Inventer récits et actes solidaires

Opinion • Municipale Fourmi rouge-POP de Renens, Karine Clerc observe que le champ est ouvert pour raconter une histoire différente, dans un monde chamboulé. (Paru dans la rubrique «Réflexions Invités», 24heures)

Face à la crise, nos habitudes se sont trouvées bouleversées, pour protéger les plus vulnérables et préserver le système de santé. D’un jour à l’autre, il a fallu faire autrement. En modifiant nos habitudes, le Covid nous a montré qu’on pouvait changer. Que des mots comme proximité, économie locale, solidarité, étaient moins de vagues concepts bons à tartiner les pancartes, mais pouvaient avoir un sens dans la vie de tous les jours, pour tout le monde.

Penser autrement

Changer, c’est déjà penser différemment qui nous sommes. Trop souvent, les gens pensent par catégories: il y a les habitant.e.s, les citoyen.ne.s, les «politiques», ceux de tel groupe d’âge, ceux d’ici et ceux d’ailleurs. Ainsi se répartissent les rôles, les places, les responsabilités et, aussi, les légitimités. Subrepticement. Aucun groupe n’est toutefois homogène. Chaque être humain est à la fois un sujet politique, un.e voisin.e, un.e citoyen.ne, un être potentiellement vulnérable.
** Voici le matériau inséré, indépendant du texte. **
Lemma Startup_reaches_idle (k : nat) :
  ∀ st, Startup.reachable st -> Startup.idle - Startup.pc st = k ->
        ∃ st', rtc Startup.step st st' ∧ Startup.pc st' = Startup.idle.
Proof.
  induction k as [|k IH]; intros st Hr Hk.
  - exists st. split; [apply rtc_refl|].
    apply Startup_invariant_reachable in Hr as (Hpc & _).
    unfold Startup.idle in *. simpl in Hpc. lia.
  - destruct (Startup_advance st) as (st1 & Hsteps & Hpc1).
    + by apply Startup_invariant_reachable.
    + lia.
    + destruct (IH st1) as (st' & Hsteps' & Hidle).
      * unfold Startup.reachable. by etrans.
      * lia.
      * exists st'. split; [by etrans|done].
Qed.

(** The start-up cannot get stuck as long as the parties do signal: from
    every state it can reach, some run leads on to the idle loop, where the
    server has been started.  The main thread itself is held up at one kind
    of place only, a [Wait] on a semaphore that counts zero. *)
Theorem startup_can_always_complete (st : Startup.State) :
  Startup.reachable st ->
  (∃ st', rtc Startup.step st st' ∧ Startup.pc st' = Startup.idle ∧
          Startup.Transport ∈ Startup.started st') ∧
  (Startup.main_step st = None <->
   Startup.kore !! Startup.pc st = Some Startup.Wait ∧
   Startup.ready_semaphore st = 0).
Proof.
  intros Hr. split.
  - destruct (Startup_reaches_idle _ st Hr eq_refl) as (st' & Hsteps & Hidle).
    exists st'. split; [done|]. split; [done|].
    assert (Hr' : Startup.reachable st') by (unfold Startup.reachable; by etrans).
    apply Startup_invariant_reachable in Hr' as (_ & _ & Hst & _).
    rewrite Hst, Hidle. unfold Startup.idle. eval_startup. in_concrete.
  - apply Startup_invariant_reachable in Hr as (Hpc & _).
    destruct st as [n sem stt sg tr]. unfold Startup.main_step. simpl in *.
    cases_upto n 14; [..|lia]; simpl;
      try (split; [discriminate|intros [Hw _]; discriminate]);
      destruct sem; split; try done; try discriminate;
      intros [_ Hz]; discriminate.
Qed.

Lemma startup_can_complete_witness :
  ∃ st', rtc Startup.step Startup.initial st' ∧
         Startup.pc st' = Startup.idle ∧
         Startup.Transport ∈ Startup.started st'.
Proof.
  apply (startup_can_always_complete Startup.initial). apply rtc_refl.
Defined.
(** The stamps keep the low four bits of byte 6 and the low six of byte 8. *)
Lemma stamps_keep_low_bits (b : byte) :
  Z.land (Z.lor (Z.land b 0x0f) 0x40) 0x0f = Z.land b 0x0f /\
  Z.land (Z.lor (Z.land b 0x3f) 0x80) 0x3f = Z.land b 0x3f.
Proof.
  rewrite !Z.land_lor_distr_l, <- !Z.land_assoc.
  change (Z.land 0x0f 0x0f) with 0x0f. change (Z.land 0x40 0x0f) with 0.
  change (Z.land 0x3f 0x3f) with 0x3f. change (Z.land 0x80 0x3f) with 0.
  rewrite !Z.lor_0_r. split; reflexivity.
Qed.

Ltac explode_list l Hlen :=
  do 16 (destruct l as [|?b l]; [discriminate Hlen|]);
  destruct l; [clear Hlen | discriminate Hlen].

(** C2: when the read of sixteen bytes succeeds, [NewUUID] returns those
    bytes with byte 6 replaced by [(b6 & 0x0f) | 0x40] and byte 8 by
    [(b8 & 0x3f) | 0x80] and the fourteen others as read; the result
    satisfies [IsV4], the high half of its byte 6 is 4 and the top two bits
    of its byte 8 are 10. *)
Theorem NewUUID_stamps (fuel : nat) (v : V4Generator) (buf : list byte)
    (n : nat) (st : io.state (factory v tt)) :
  io.ReadFull fuel (factory v tt) (repeat 0 16) = Ret (buf, n, None, st) ->
  exists uid : UUID,
    NewUUID fuel v = Ret (uid, None, st) /\
    length buf = 16%nat /\ length uid = 16%nat /\
    at_ uid 6 = Z.lor (Z.land (at_ buf 6) 0x0f) 0x40 /\
    at_ uid 8 = Z.lor (Z.land (at_ buf 8) 0x3f) 0x80 /\
    (forall i, i <> 6%nat -> i <> 8%nat -> at_ uid i = at_ buf i) /\
    IsV4 uid = true /\
    at_ uid 6 / 16 = 4 /\
    at_ uid 8 / 64 = 2.
Proof.
  intros Hread.
  destruct (ReadFull_result _ _ _ _ _ _ _ Hread) as (Hlen & _ & _).
  rewrite repeat_length in Hlen.
  unfold NewUUID, fillUUID. rewrite Hread. cbn [bind].
  eexists. split; [reflexivity|].
  pose proof Hlen as Hlen'. explode_list buf Hlen'.
  cbn [at_ nth upd].
  split; [exact Hlen|]. split; [reflexivity|].
  split; [reflexivity|]. split; [reflexivity|]. split.
  - intros i H6 H8.
    do 16 (destruct i as [|i]; [first [reflexivity | congruence]|]).
    destruct i; reflexivity.
  - assert (H6 := version_bits b5). assert (H8 := variant_bits b7).
    split; [|split].
    + apply IsV4_iff. right. cbn [at_ nth]. auto.
    + rewrite Z.shiftr_div_pow2 in H6 by lia. exact H6.
    + rewrite Z.shiftr_div_pow2 in H8 by lia. exact H8.
Qed.

Lemma NewUUID_stamps_witness :
  exists uid : UUID,
    NewUUID 1 (NewV4Generator (fun _ => bytes.NewReader
      [0xff; 0xfe; 0xfd; 0xfc; 0xfb; 0xfa; 0xf9; 0xf8;
       0x37; 0xf6; 0xf5; 0xf4; 0xf3; 0xf2; 0xf1; 0xf0; 0xef; 0xee]))
    = Ret (uid, None,
           ([0xff; 0xfe; 0xfd; 0xfc; 0xfb; 0xfa; 0xf9; 0xf8;
             0x37; 0xf6; 0xf5; 0xf4; 0xf3; 0xf2; 0xf1; 0xf0; 0xef; 0xee],
            16%nat)) /\
    at_ uid 6 = 0x49 /\ at_ uid 8 = 0xb7 /\ IsV4 uid = true.
Proof.
  destruct (NewUUID_stamps 1
    (NewV4Generator (fun _ => bytes.NewReader
      [0xff; 0xfe; 0xfd; 0xfc; 0xfb; 0xfa; 0xf9; 0xf8;
       0x37; 0xf6; 0xf5; 0xf4; 0xf3; 0xf2; 0xf1; 0xf0; 0xef; 0xee]))
    [0xff; 0xfe; 0xfd; 0xfc; 0xfb; 0xfa; 0xf9; 0xf8;
     0x37; 0xf6; 0xf5; 0xf4; 0xf3; 0xf2; 0xf1; 0xf0]
    16%nat
    ([0xff; 0xfe; 0xfd; 0xfc; 0xfb; 0xfa; 0xf9; 0xf8;
      0x37; 0xf6; 0xf5; 0xf4; 0xf3; 0xf2; 0xf1; 0xf0; 0xef; 0xee], 16%nat)
    eq_refl) as (uid & H & _ & _ & H6 & H8 & _ & HV4 & _).
  exists uid. auto.
Defined.

(** A [bytes.Reader] over sixteen bytes hands them over in one [Read]. *)
Lemma ReadFull_bytes (fuel : nat) (data : list byte) :
  length data = 16%nat ->
  io.ReadFull (S fuel) (bytes.NewReader data) (repeat 0 16)
  = Ret (data, 16%nat, None, (data, 16%nat)).
Proof.
  intros Hlen. explode_list data Hlen. destruct fuel; reflexivity.
Qed.

(** The generator on sixteen given bytes: the bytes, stamped. *)
Corollary NewUUID_of_bytes (fuel : nat) (data : list byte) :
  length data = 16%nat ->
  returned (NewUUID (S fuel) (NewV4Generator (fun _ => bytes.NewReader data)))
  = Ret (upd 8 (Z.lor (Z.land (at_ data 8) 0x3f) 0x80)
           (upd 6 (Z.lor (Z.land (at_ data 6) 0x0f) 0x40) data), None).
Proof.
  intros Hlen. unfold returned, NewUUID, fillUUID. cbn [factory NewV4Generator].
  rewrite (ReadFull_bytes fuel data Hlen). explode_list data Hlen. reflexivity.
Qed.

(** C7: when the read ends with fewer than sixteen bytes, [NewUUID] returns
    the error of the read with the nil identifier, whatever part of the
    buffer was filled, and leaves the reader where that one read left it.
    A reader whose first [Read] fails is asked exactly once. With a reader
    that makes progress [NewUUID] always returns, and an error never comes
    with anything but the nil identifier. *)
Theorem NewUUID_read_failure (v : V4Generator) :
  (forall (fuel : nat) (buf : list byte) (n : nat) (err : option error)
          (st : io.state (factory v tt)),
     io.ReadFull fuel (factory v tt) (repeat 0 16) = Ret (buf, n, err, st) ->
     (n < 16)%nat ->
     exists e : error,
       err = Some e /\ NewUUID fuel v = Ret (Nil, Some e, st)) /\
  (forall (fuel : nat) (data : list byte) (e : error)
          (st : io.state (factory v tt)),
     io.Read (factory v tt) (io.current (factory v tt)) 16
     = (data, Some e, st) ->
     (length data < 16)%nat ->
     NewUUID (S fuel) v
     = Ret (Nil,
            Some (if (0 <? length data)%nat && io.is_EOF (Some e)
                  then ErrUnexpectedEOF else e),
            st)) /\
  (progresses (factory v tt) ->
   exists (uid : UUID) (err : option error) (st : io.state (factory v tt)),
     NewUUID 16 v = Ret (uid, err, st) /\
     (err <> None -> uid = Nil)).
Proof.
  split; [|split].
  - intros fuel buf n err st Hread Hn.
    destruct (ReadFull_result _ _ _ _ _ _ _ Hread) as (_ & Herr & _).
    rewrite repeat_length in Herr. specialize (Herr Hn).
    destruct err as [e|]; [|congruence].
    exists e. split; [reflexivity|].
    unfold NewUUID, fillUUID. rewrite Hread. reflexivity.
  - intros fuel data e st Hread Hshort.
    unfold NewUUID, fillUUID.
    rewrite (ReadFull_first_error _ fuel 16 data e st Hread Hshort).
    reflexivity.
  - intros Hprog.
    destruct (ReadFull_returns (factory v tt) (repeat 0 16) Hprog)
      as [[[[buf n] err] st] Hread].
    rewrite repeat_length in Hread.
    unfold NewUUID, fillUUID. rewrite Hread. cbn [bind].
    destruct err as [e|]; cbn [bind].
    + exists Nil, (Some e), st. split; reflexivity.
    + eexists _, None, st. split; [reflexivity | congruence].
Qed.

Lemma NewUUID_read_failure_witness :
  NewUUID 3 (NewV4Generator ErrorsReader) = Ret (Nil, Some EOF, tt) /\
  NewUUID 3 (NewV4Generator (fun _ => bytes.NewReader [1; 2; 3]))
  = Ret (Nil, Some ErrUnexpectedEOF, ([1; 2; 3], 3%nat)) /\
  exists (uid : UUID) (err : option error) (st : unit),
    NewUUID 16 (NewV4Generator ErrorsReader) = Ret (uid, err, st) /\
    (err <> None -> uid = Nil).
Proof.
  split; [|split].
  - apply (proj1 (proj2 (NewUUID_read_failure (NewV4Generator ErrorsReader)))
             2%nat [] EOF tt eq_refl).
    cbn. lia.
  - destruct (proj1 (NewUUID_read_failure
                       (NewV4Generator (fun _ => bytes.NewReader [1; 2; 3])))
                3%nat [1; 2; 3; 0; 0; 0; 0; 0; 0; 0; 0; 0; 0; 0; 0; 0]
                3%nat (Some ErrUnexpectedEOF) ([1; 2; 3], 3%nat) eq_refl
                ltac:(lia)) as (e & He & H).
    injection He as <-. exact H.
  - apply (proj2 (proj2 (NewUUID_read_failure (NewV4Generator ErrorsReader)))).
    intros st k _. right. cbn. discriminate.
Defined.

(** C8: with the fixed reader every call of [NewUUID] succeeds with the
    identifier whose text is [StaticUUID]; two calls in a row give the same
    identifier. *)
Theorem StaticReader_same_identifier (fuel : nat) :
  returned (NewUUID (S fuel) (NewV4Generator StaticReader))
  = Ret ([0; 1; 2; 3; 4; 5; 0x46; 7; 0x88; 9; 10; 11; 12; 13; 14; 15], None) /\
  String_ [0; 1; 2; 3; 4; 5; 0x46; 7; 0x88; 9; 10; 11; 12; 13; 14; 15]
  = Ret StaticUUID /\
  StaticUUID = "00010203-0405-4607-8809-0a0b0c0d0e0f"%string /\
  NewUUID_twice (S fuel) (NewV4Generator StaticReader)
  = Ret (([0; 1; 2; 3; 4; 5; 0x46; 7; 0x88; 9; 10; 11; 12; 13; 14; 15], None),
         ([0; 1; 2; 3; 4; 5; 0x46; 7; 0x88; 9; 10; 11; 12; 13; 14; 15], None)).
Proof.
  assert (H : returned (NewUUID (S fuel) (NewV4Generator StaticReader))
    = Ret ([0; 1; 2; 3; 4; 5; 0x46; 7; 0x88; 9; 10; 11; 12; 13; 14; 15], None))
    by (destruct fuel; reflexivity).
  split; [exact H|]. split; [reflexivity|]. split; [reflexivity|].
  unfold NewUUID_twice. rewrite H. reflexivity.
Qed.

(** * Further properties of the code *)

(** ** [Parse] on every input *)

(** X1: [Parse] indexes its argument only after the length check, so it
    returns on every string, never panics, and what it returns is an array
    of sixteen bytes. *)
Theorem Parse_never_panics (s : string) :
  exists (u : UUID) (e : option error),
    Parse s = Ret (u, e) /\ wf_uuid u = true.
Proof.
  exists (fst (Parse_spec s)), (snd (Parse_spec s)). split.
  - rewrite Parse_refines. destruct (Parse_spec s). reflexivity.
  - apply Parse_spec_wf.
Qed.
«Qui l’on est» dépend de l’écho que ces facettes de soi trouvent autour d’elle. L’action qui en découle est aussi le fruit de cet écho. Trier mon gobelet de yaourt (en trois matières) peut me motiver si je songe au taux de pollution de mon environnement, ou démotivant si je songe à ce que déversent les multinationales dans l’océan. Nos actions se voient renforcées par une sorte de caisse de résonance, formée par les institutions et les médias, par nos proches et notre culture, par les actions collectives, qui donnent de la voix à certains actes, plutôt que d’autres, qui pourtant auraient aussi du sens.

Faire sens en résonance

Consommer local ou pas, aller voter ou se mettre ensemble pour défendre son quartier, sa vie d’immeuble face à un gérant imperturbable, plutôt que d’accepter congés ou hausses de loyer, trier ses déchets, prendre la parole ou se taire avec amertume, voyager près de chez soi ou dans des contrées lointaines, par exemple, sont des choix qui oscillent entre le «à quoi bon» des gens résignés et le «il n’y a qu’à» des gens plus décidés, peut-être mieux lotis.
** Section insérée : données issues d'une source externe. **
(** [c] and [c'] agree on every field a method of the analysis reads: all
    but the scenario and material names, the density, the installation
    angle, the impact velocity and the [analysis] section. *)
Definition same_inputs (c c' : Config) : Prop :=
  elastic_modulus (material c) = elastic_modulus (material c') /\
  yield_strength (material c) = yield_strength (material c') /\
  cross_section_area (material c) = cross_section_area (material c') /\
  strain_limit (material c) = strain_limit (material c') /\
  net_span (geometry c) = net_span (geometry c') /\
  num_strands (geometry c) = num_strands (geometry c') /\
  safety_factor_min (geometry c) = safety_factor_min (geometry c') /\
  max_deflection_ratio (geometry c) = max_deflection_ratio (geometry c') /\
  mass (impact c) = mass (impact c') /\
  fall_height (impact c) = fall_height (impact c').

(** The default configuration with another density, installation angle
    and impact velocity, damping on, and other names. *)
Definition unread_fields_changed : Config := {|
  scenario_name := "Other";
  material := {|
    material_name := "Other material";
    elastic_modulus := 3.5e9;
    yield_strength := 8.0e7;
    density := 900;
    cross_section_area := 2.0e-6;
    strain_limit := 0.1 |};
  geometry := {|
    net_span := 4.0;
    num_strands := 50;
    installation_angle := 0.5;
    safety_factor_min := 2.0;
    max_deflection_ratio := 0.15 |};
  impact := {|
    mass := 100.0;
    fall_height := 3.0;
    impact_velocity := 1 |};
  analysis := {|
    analysis_type := "static";
    max_iterations := 7;
    convergence_tolerance := 1;
    include_damping := true;
    damping_ratio := 0.5 |}
|}.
Nos actes trahissent nos dilemmes, nos doutes, nos succès, dans le brouhaha de ce monde intérieur. Nous sommes ainsi le fruit de cette dispute et de ses échos. En ces temps de crise, tout s’est arrêté, et chacun.e se retrouve sans caisse de résonance. Le champ est ainsi libre pour raconter une histoire un peu différente, dans un monde qui change, et où, nous aussi, nous changerions un peu. Ce récit n’appartient pas à quelques notables ayant pris les décisions importantes durant la crise. Il pourrait être le fruit de ces échanges nourris, intérieurs, nés de la stupéfaction de ce jour où le temps s’est arrêté. Ce jour où nous avons dû créer des échos de fortune pour continuer de donner un sens à notre vie. Echos de solidarité et d’un ralentissement nécessaire, qui pourraient encore donner de la voix.